反体制デモを行う学生らの団体は1日、これまで主張してきた通り、プラユット首相の辞任、憲法改正、王室改革の3つを求めていく方針を再確認した。

■経営者の8割、憲法改正が必要

また企業の経営者の8割が、政治的な対立の解決に向け、憲法を改正する必要があるとの認識を示していることも分かった。地元紙クルンテープ・トゥラキットが、企業の最高経営責任者(CEO)を対象に、「反政府集会への政府対応に対する信頼感」に関する調査を実施した。

調査における「政府が反政府集会の問題を解決できると考えているか」との質問には、「政府が問題を解決することに確信が持てない」が59%を占め、「解決できる」の36%を大きく上回った。

また反政府グループの要求事項の1つである憲法改正については、「必要」が77%を占め、「必要ない」は18%にとどまった。「必要」の理由については、「現行の憲法が将来的にも問題を引き起こす」との意見や、「現行の憲法は民主化を阻害している」「対立や緊張を緩和する必要がある」などの声が挙がった。

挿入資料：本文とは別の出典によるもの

(** [(?:\)|\.|\:)] *)
Definition closer : Re.regex :=
  Re.Or (Re.chr ")") (Re.Or (Re.chr ".") (Re.chr ":")).

(** The pattern of [_find_answer_blocks], compiled with
    [re.IGNORECASE | re.DOTALL]:
    [(?:^|\n)\s*(?:\()?(\d+)\s*[.\-]?\s*([a-z])?(?:\)|\.|\:)?\s*(.+?)]
    followed by the look-ahead
    [(?=(?:\n\s*(?:\()?\d+\s*[.\-]?\s*[a-z]?(?:\)|\.|\:)?)|$)]. *)
Definition ANSWER_BLOCK : Re.regex :=
  Re.cat
    [ Re.Or Re.Bos (Re.chr newline);
      Re.Many true Py.is_space;
      Re.opt (Re.chr "(");
      Re.Grp 1 (Re.plus true Py.is_digit);
      Re.Many true Py.is_space;
      Re.opt (Re.Chars (Py.one_of ".-"));
      Re.Many true Py.is_space;
      Re.opt (Re.Grp 2 (Re.Chars Re.letter_i));
      Re.opt closer;
      Re.Many true Py.is_space;
      Re.Grp 3 (Re.plus false Re.any);
      Re.Ahead
        (Re.Or
           (Re.cat
              [ Re.chr newline;
                Re.Many true Py.is_space;
                Re.opt (Re.chr "(");
                Re.plus true Py.is_digit;
                Re.Many true Py.is_space;
                Re.opt (Re.Chars (Py.one_of ".-"));
                Re.Many true Py.is_space;
                Re.opt (Re.Chars Re.letter_i);
                Re.opt closer ])
           Re.Eos) ].

Definition _get_expected_questions (rubric : Rubric) : list string :=
  flat_map (fun question => map sq_id (sub_questions question))
           (questions rubric).

Definition _calculate_confidence (answer_text : string) : Q :=
  if negb (Py.truthy answer_text) then 0
  else
    let confidence := 1 in
    let confidence :=
      if (200 <? Py.len answer_text)%nat
      then Py.fsub confidence (Py.float_lit 0.2)
      else confidence in
    let confidence :=
      if Py.contains "?" answer_text
      then Py.fsub confidence (Py.float_lit 0.3)
      else confidence in
    let confidence :=
      if (2 <? Py.count_char newline answer_text)%nat
      then Py.fsub confidence (Py.float_lit 0.2)
      else confidence in
    let confidence :=
      if (Py.len answer_text <? 2)%nat
      then Py.fsub confidence (Py.float_lit 0.3)
      else confidence in
    Py.max 0 (Py.min 1 confidence).

Definition prefixes : list string := ["answer:"; "ans:"; "solution:"; "="].

(** One turn of the loop over [prefixes]. *)
Definition drop_prefix (text prefix : string) : string :=
  if Py.startswith prefix (Py.lower text)
  then Py.strip (Py.drop (Py.len prefix) text)
  else text.

Definition _clean_answer (raw : string) : string :=
  if negb (Py.truthy raw) then ""
  else
    let text := Py.strip raw in
    let text := fold_left drop_prefix prefixes text in
    Py.rstrip_chars ".,;:" text.

(** What one match contributes: the id it resolves to, and the entry
    written under it. *)
Definition match_id (m : Re.rmatch) : string :=
  let q_num := Re.group_text m 1 in
  let q_letter := Re.group_text m 2 in
  Py.lower (q_num ++ q_letter).

Definition match_payload (m : Re.rmatch) : string :=
  Py.strip (Re.group_text m 3).

Definition match_entry (m : Re.rmatch) : string * Q :=
  let answer_text := match_payload m in
  let confidence := _calculate_confidence answer_text in
  let first_line := Py.strip (Py.split_first newline answer_text) in
  (first_line, confidence).

(** The body of the loop: [answers[q_id] = (first_line, confidence)]. *)
Definition record_match (answers : gmap string (string * Q))
    (m : Re.rmatch) : gmap string (string * Q) :=
  <[match_id m := match_entry m]> answers.

Definition answer_matches (text : string) : list Re.rmatch :=
  Re.finditer ANSWER_BLOCK text.

Definition _find_answer_blocks (text : string) : gmap string (string * Q) :=
  fold_left record_match (answer_matches text) ∅.

(** The body of the loop of [_extract_answers]. *)
Definition answer_for (found_answers : gmap string (string * Q))
    (q_id : string) : StudentAnswer :=
  match found_answers !! q_id with
  | Some (raw, conf) =>
      {| question_id := q_id;
         raw_text := raw;
         parsed_value := Some (_clean_answer raw);
         confidence := conf;
         parsing_notes := None |}
  | None =>
      {| question_id := q_id;
         raw_text := "";
         parsed_value := Some "";
         confidence := 0;
         parsing_notes := None |}
  end.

一方、政治問題の解決策(複数回答)では、「双方が譲歩して話し合う」が66%を占めて最多。「憲法改正」が50%、「プラユット首相の辞職」が28%、「下院解散」が20%、「クーデター」が2%で続いた。

反政府集会のタイ経済への影響に関する質問では、「とても影響がある」が57%、「あまり影響ない」が38%を占めた。ただし、タイ経済への最大の懸念事項に関する質問(複数回答)では、「タイにおける新型コロナウイルス感染症の流行第2波の発生」が77%で最高となり、「政情不安」は64%だった。以下、「世界経済の減速」が56%、「米大統領選挙」が11%で続いた。